In August 1914, when World War I broke out, Romania declared neutrality. Two years later, Romania enters the war on the side of the Triple Entente aiming to regain its lost territories (part of Transylvania, Bessarabia and Bukovina). In the summer of 1917, in the great battles of Marasti, Marasesti and Oituz, the Romanians aborted the attempt made by the Central Powers to defeat and get Romania out of the war by occupying the rest of its territory. The fall of the Habsburg monarchy in the autumn of 1918 made it possible for the nations that had been under Austrian-Hungarian oppression to emancipate themselves. In November 1918, the National Council of Bukovina voted in Cernauti to join that province to Romania. On the 1st of December 1918, Transylvania and Banat became part of Romania too being called “the Big Union” – fulfilling a dream that has lasted for centuries.

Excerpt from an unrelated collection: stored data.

(* ===== verification/ServerProps.v ===== *)
(** * ServerProps: what the servers of a target guarantee

    The properties of the replication server of the volume manager and of the snapshots that the
    operator takes through the snapshot service, with runs on a volume that waits for its third
    replica. *)

From stdpp Require Import base gmap strings list sets relations pretty.
From Stdlib Require Import Ascii ZArith Lia.
From coqutil Require Import Datatypes.RecordSetters.
From S2P Require Import Prelude Steps Api Memory Version VolumeApi VolumeMemory PoolApi PoolMemory TargetApi TargetMemory StringFacts TargetServer Snapshot BackupFacts ServerFacts Keyed Fixtures.
Import DoubleBraceUpdate.

(** C35: however a request and its end are cut into pieces on the way, with empty reads in between,
    the reader returns exactly the request when its last byte has come, and waits for more before. *)
Theorem request_framing (m : string) (pre post : list string) :
  strings_Contains m endOfData = false → join "" (pre ++ post) = m +:+ endOfData →
  Reader ((λ b, (b, None)) <$> pre ++ post) = Some (OK m) ∧
  (join "" post ≠ "" → Reader ((λ b, (b, None)) <$> pre) = None).
Proof.
  intros Hm Hj. split; [apply Reader_loop_frames; [done|done|by destruct m]|].
  rewrite join_empty_app in Hj. intros Hp. by eapply Reader_loop_waits.
Qed.

Section registration.
Context {W : Type} `{TargetApi} `{PoolApi} `{!Target W} `{!ResourceClient W CStorVolume}.
Context `{!ObjectStore W CStorVolume}.
Context (ns : string) (json_CVReplicationDetails : string → result CVReplicationDetails).

(** C39: whatever requests the replication server of a volume is sent, the factors of the volume
    never fall, no known replica is lost, and new replicas are added only up to the desired
    replication factor; a request is answered with Ok only when the replica and the factors are
    recorded in the volume. *)
Theorem replica_registration (w w' : W) n cv input w'' :
  quiet_target → rtc (serve_step ns json_CVReplicationDetails) w w' → volume_at ns w n cv →
  (∃ cv', volume_at ns w' n cv' ∧ registered cv cv') ∧
  (ServeRequest ns json_CVReplicationDetails input w' = (Ret (Some (respOk +:+ endOfData)), w'') →
   ∃ text csr, Reader input = Some (OK text) ∧ json_CVReplicationDetails text = OK csr ∧
     (crd_VolumeName csr = n → ∃ cv'', volume_at ns w'' n cv'' ∧ registered cv cv'' ∧
        cv_KnownReplicas cv'' !! crd_ReplicaID csr = Some (crd_ReplicaGUID csr) ∧
        cv_Status_KnownReplicas cv'' !! crd_ReplicaID csr = Some (crd_ReplicaGUID csr) ∧
        cv_ReplicationFactor cv'' = crd_ReplicationFactor csr ∧
        cv_ConsistencyFactor cv'' = crd_ConsistencyFactor csr)).
Proof.
  intros Hq Hr Hv. destruct (serve_registered _ _ _ _ _ _ Hq Hr Hv) as (cv' & Hv' & Hreg).
  split; [by exists cv'|]. intros Hs.
  destruct (serve_run ns json_CVReplicationDetails input w') as
    [(r & Hrun & Hne)|(text & csr & r & w1 & Hread & Hj & Hu & Hrun)]; rewrite Hs in Hrun; [congruence|].
  exists text, csr. split; [done|]. split; [done|]. intros Hn. injection Hrun as Hr1 ->.
  destruct (update_registered ns csr w' r w1 n cv' Hq Hu Hv') as (cv'' & Hv'' & Hreg' & Hok).
  destruct r as [[e|]|why]; [discriminate| |discriminate].
  exists cv''. split; [done|]. split; [by etrans|]. by apply Hok.
Qed.
End registration.

Section snapshots.
Context {W : Type} `{VolumeApi} `{!Target W} `{!ResourceClient W CStorVolume} `{CommandJsonLaws}.

(** The state of a call after the target has answered a command: an error when the target cannot be
    reached, and when the second line of the answer has the letters ERR or is missing. *)
Definition target_answers (cmd : list string) (m : M W (result (option string))) (w : W) : Prop :=
  let '(answer, w') := SendCommand (join " " cmd) w in
  match answer with
  | OK (_ :: line :: _) =>
      if strings_Contains line "ERR" then ∃ e, m w = (Ret (Err e), w')
      else ∃ status, m w = (Ret (OK (Some status)), w') ∧ json_CommandStatus status = line
  | _ => ∃ e, m w = (Ret (Err e), w')
  end.

(** What the service makes of the answer to a command. *)
Lemma service_answers (cmd : list string) (fmt : string) (m : M W (result (option string))) (w : W) :
  (let '(answer, w') := SendCommand (join " " cmd) w in
   match answer with
   | OK _ => m w = (Ret (check_response fmt (Some (json_Marshal_CommandStatus (VolumeRpc.answer_line answer)))), w')
   | Err _ => ∃ e, m w = (Ret (Err e), w')
   end) →
  target_answers cmd m w.
Proof.
  unfold target_answers, check_response. destruct (SendCommand (join " " cmd) w) as [[[|a [|line l]]|e] w'];
    cbn [VolumeRpc.answer_line]; rewrite ?CommandStatus_roundtrip; try done; try (intros ->; by eexists).
  destruct (strings_Contains line "ERR"); intros ->; eexists; [reflexivity|].
  by rewrite CommandStatus_roundtrip.
Qed.
Lemma target_answers_wrapped cmd (m m' : M W (result (option string))) fmt args w :
  m' w = (let '(r, w') := m w in match r with Ret x => (Ret (wrap_result x fmt args), w') | Panic why => (Panic why, w') end) →
  target_answers cmd m w → target_answers cmd m' w.
Proof.
  unfold target_answers. intros ->. destruct (SendCommand _ w) as [[[|a [|line l]]|e] w'];
    try (intros [x ->]; by eexists). destruct (strings_Contains line "ERR"); [intros [x ->]; by eexists|].
  intros (st & -> & Hst). by exists st.
Qed.

(** The calls of the client reach the target. *)
Lemma snap_created address ip volume snap (w : W) :
  net_JoinHostPort ip "7777" = address →
  @SnapClient_CreateSnapshot W (connected_service address) _ ip volume snap w =
    (let '(answer, w') := SendCommand (join " " ["SNAPCREATE"; volume; snap; "10"; "60"]) w in
     match answer with
     | OK _ => (Ret (check_response "Snapshot create failed with error : %v" (Some (json_Marshal_CommandStatus (VolumeRpc.answer_line answer)))), w')
     | Err _ => (Ret (Err (Errorf "Error when calling RunVolumeSnapCreateCommand: %s" [])), w')
     end).
Proof.
  intros <-. unfold SnapClient_CreateSnapshot. change (pretty VolumeGrpcListenPort) with "7777".
  unfold mbind at 1, M_bind at 1, reads at 1. cbn [grpc_Dial connected_service]. rewrite bool_decide_eq_true_2 by done.
  unfold mbind, M_bind, call. cbn [rpc_VolumeSnapCreate connected_service].
  unfold serve, VolumeRpc.RunVolumeSnapCreateCommand, VolumeRpc.CreateSnapshot, mbind, M_bind, call.
  match goal with |- context [VolumeRpc.snap_command ?c ?r] =>
    change (VolumeRpc.snap_command c r) with (join " " ["SNAPCREATE"; volume; snap; "10"; "60"]) end.
  by destruct (SendCommand _ w) as [[l|e] w'].
Qed.
Lemma snap_destroyed address ip volume snap (w : W) :
  net_JoinHostPort ip "7777" = address →
  @SnapClient_DestroySnapshot W (connected_service address) _ ip volume snap w =
    (let '(answer, w') := SendCommand (join " " ["SNAPDESTROY"; volume; snap; "10"; "60"]) w in
     match answer with
     | OK _ => (Ret (check_response "Snapshot deletion failed with error : %v" (Some (json_Marshal_CommandStatus (VolumeRpc.answer_line answer)))), w')
     | Err _ => (Ret (Err (Errorf "Error when calling RunVolumeSnapDeleteCommand: %s" [])), w')
     end).
Proof.
  intros <-. unfold SnapClient_DestroySnapshot. change (pretty VolumeGrpcListenPort) with "7777".
  unfold mbind at 1, M_bind at 1, reads at 1. cbn [grpc_Dial connected_service]. rewrite bool_decide_eq_true_2 by done.
  unfold mbind, M_bind, call. cbn [rpc_VolumeSnapDelete connected_service].
  unfold serve, VolumeRpc.RunVolumeSnapDeleteCommand, VolumeRpc.DeleteSnapshot, mbind, M_bind, call.
  match goal with |- context [VolumeRpc.snap_command ?c ?r] =>
    change (VolumeRpc.snap_command c r) with (join " " ["SNAPDESTROY"; volume; snap; "10"; "60"]) end.
  by destruct (SendCommand _ w) as [[l|e] w'].
Qed.

(** C36: a snapshot of a volume, from the operator over the snapshot service to the target: the
    target of the volume is sent one command with the volume and the snapshot, and the operator
    succeeds exactly when the target confirms it; the same for the deletion. *)
Theorem snapshot_end_to_end (address : string) (s : Snapshot W) cv (w : W) :
  ss_SnapClient s = Some (@SnapClient W (connected_service address) _) →
  rGet w (ss_Namespace s) (ss_VolumeName s) = OK cv →
  net_JoinHostPort (cv_TargetIP cv) "7777" = address →
  target_answers ["SNAPCREATE"; ss_VolumeName s; ss_SnapshotName s; "10"; "60"] (CreateSnapshot s) w ∧
  target_answers ["SNAPDESTROY"; ss_VolumeName s; ss_SnapshotName s; "10"; "60"] (DeleteSnapshot s) w.
Proof.
  intros Hc Hg Ha. unfold CreateSnapshot, DeleteSnapshot, getVolumeIP. rewrite Hc. split.
  - apply (target_answers_wrapped _ (@SnapClient_CreateSnapshot W (connected_service address) _ (cv_TargetIP cv)
      (ss_VolumeName s) (ss_SnapshotName s)) _ "failed to create snapshot: %s for volume: %s"
      [ss_SnapshotName s; ss_VolumeName s]); [unfold mbind, M_bind, reads; rewrite Hg; reflexivity|].
    apply (service_answers _ "Snapshot create failed with error : %v"). rewrite snap_created; [|done].
    by destruct (SendCommand _ w) as [[l|e] w']; [|eexists].
  - apply (target_answers_wrapped _ (@SnapClient_DestroySnapshot W (connected_service address) _ (cv_TargetIP cv)
      (ss_VolumeName s) (ss_SnapshotName s)) _ "failed to delete snapshot: %s for volume: %s"
      [ss_SnapshotName s; ss_VolumeName s]); [unfold mbind, M_bind, reads; rewrite Hg; reflexivity|].
    apply (service_answers _ "Snapshot deletion failed with error : %v"). rewrite snap_destroyed; [|done].
    by destruct (SendCommand _ w) as [[l|e] w']; [|eexists].
Qed.
End snapshots.

(** ** Runs *)

Definition request3 : string := "v-1 3 2 R3 13".
Definition pieces3 : list string := ["v-1 3"; ""; " 2 R3 13" +:+ String (Ascii.ascii_of_nat 13) ""].
Definition last_piece : list string := [String (Ascii.ascii_of_nat 10) ""].

Lemma request_framing_witness :
  Reader ((λ b, (b, None)) <$> pieces3 ++ last_piece) = Some (OK request3) ∧
  Reader ((λ b, (b, None)) <$> pieces3) = None.
Proof.
  destruct (request_framing request3 pieces3 last_piece) as [Ha Hb]; [reflexivity..|].
  split; [exact Ha|by apply Hb].
Defined.

(** A volume of two replicas that wants three; a request is the words of its fields. *)
Definition cv2 : CStorVolume :=
  (build_cv {| va_name := "v-1"; va_labels := ∅; va_owners := []; va_capacity := "5G"; va_targetIP := "10.0.0.1";
    va_port := "3260"; va_iqn := "iqn"; va_portal := "10.0.0.1:3260"; va_replicationFactor := 2;
    va_desiredReplicationFactor := 3; va_consistencyFactor := 2; va_version := "3.0.0" |})
  {{ cv_meta := meta_of "v-1" "" [] }} {{ cv_KnownReplicas := {["R1" := "11"; "R2" := "12"]} }}.
Definition w_waiting : target_world :=
  {| tw_base := {| vc_base := w_empty; vc_cvcs := ∅; vc_cvs := {[(ns0, "v-1") := cv2]}; vc_svcs := ∅;
                   vc_pdbs := ∅; vc_policies := ∅; vc_pvcs := ∅ |};
     tw_events := ∅; tw_globals := {| TargetNamespace := ""; ConfFileLocked := false |};
     tw_conf := []; tw_answer := (λ _, OK ["OK"; "DONE"]); tw_log := [] |}.
Definition words_details (s : string) : result CVReplicationDetails :=
  match split_on " "%char s with
  | [v; rf; cf; i; g] =>
      OK {| crd_VolumeName := v; crd_ReplicationFactor := Atoi rf; crd_ConsistencyFactor := Atoi cf;
            crd_ReplicaID := i; crd_ReplicaGUID := g |}
  | _ => Err (Errorf "unexpected end of JSON input" [])
  end.
#[local] Instance target_volumes : ResourceClient target_world CStorVolume | 0 := keyed_client target_world CStorVolume.
#[local] Instance target_volume_part : StoredLaws target_world CStorVolume.
Proof. split; by intros. Qed.
#[local] Instance target_volume_store : ObjectStore target_world CStorVolume := keyed_store.

Lemma replica_registration_witness :
  let input := (λ b, (b, None)) <$> pieces3 ++ last_piece in
  let w' := final (ServeRequest ns0 words_details input) w_waiting in
  (∃ cv', volume_at ns0 w_waiting "v-1" cv' ∧ registered cv2 cv') ∧
  ∃ cv'', volume_at ns0 w' "v-1" cv'' ∧ registered cv2 cv'' ∧
    cv_KnownReplicas cv'' !! "R3" = Some "13" ∧ cv_ReplicationFactor cv'' = 3%Z.
Proof.
  intros input w'.
  destruct (replica_registration (W:=target_world) ns0 words_details w_waiting w_waiting "v-1" cv2 input w')
    as [Ha Hb]; [by split|done|split; [vm_compute; reflexivity|reflexivity]|].
  split; [exact Ha|].
  destruct Hb as (text & csr & Hread & Hj & Hcv).
  { change (run (ServeRequest ns0 words_details input) w_waiting (Some (respOk +:+ endOfData))).
    apply run_ok. vm_compute. reflexivity. }
  assert (text = request3) as -> by (vm_compute in Hread; by injection Hread as <-).
  vm_compute in Hj. injection Hj as <-.
  destruct (Hcv eq_refl) as (cv'' & Hv & Hreg & Hk & _ & Hrf & _). by exists cv''.
Defined.

#[local] Instance plain_status : CommandJson := {| json_Marshal_CommandStatus s := s; json_CommandStatus s := s |}.
#[local] Instance plain_status_laws : CommandJsonLaws.
Proof. by split. Qed.

Lemma snapshot_witness :
  let s := {| ss_VolumeName := "v-1"; ss_SnapshotName := "s1"; ss_Namespace := ns0;
              ss_SnapClient := Some (@SnapClient target_world (connected_service "10.0.0.1:7777") _) |} in
  target_answers ["SNAPCREATE"; "v-1"; "s1"; "10"; "60"] (CreateSnapshot s) w_waiting ∧
  CreateSnapshot s w_waiting = (Ret (OK (Some "DONE")), w_waiting {{ tw_log := ["SNAPCREATE v-1 s1 10 60"] }}).
Proof.
  intros s.
  destruct (snapshot_end_to_end (W:=target_world) "10.0.0.1:7777" s cv2 w_waiting) as [Ha _];
    [reflexivity|vm_compute; reflexivity|vm_compute; reflexivity|].
  split; [exact Ha|]. vm_compute. reflexivity.
Defined.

In 1930, Carol II, Ferdinand's I son became king of Romania. In 1939, Germany demanded a monopoly on Romanian exports in exchange for the guarantee of its borders. In 1940, Bessarabia and Northern Bukovina joined the Soviet Union. Northern Transylvania and Southern Dobrudja were given to Hungary and respectively to Bulgaria by force. Marshall Ion Antonescu forced Carol II to flee Romania. His son Michael took the throne. Marshall Antonescu imposed a military dictatorship and Romania joined Germany against the Soviet Union to regain Bessarabia. In 1944, King Michael succeeded in arresting Marshall Antonescu and in changing the sides and joining The Soviet Union against the Fascist Germany. In 1947, the communists, who gradually took power, forced King Michael to abdicate and proclaim Romania a People's Republic. After Stalin’s death Romania becomes distant from Moscow. In 1968, Nicolae Ceausescu, the communist leader gets the praise and the aid from the West, because he blamed the Soviet intervention in Czechoslovakia. Although his intentions were good at the beginning, Nicolae Ceausescu ended as one the worst dictators ever.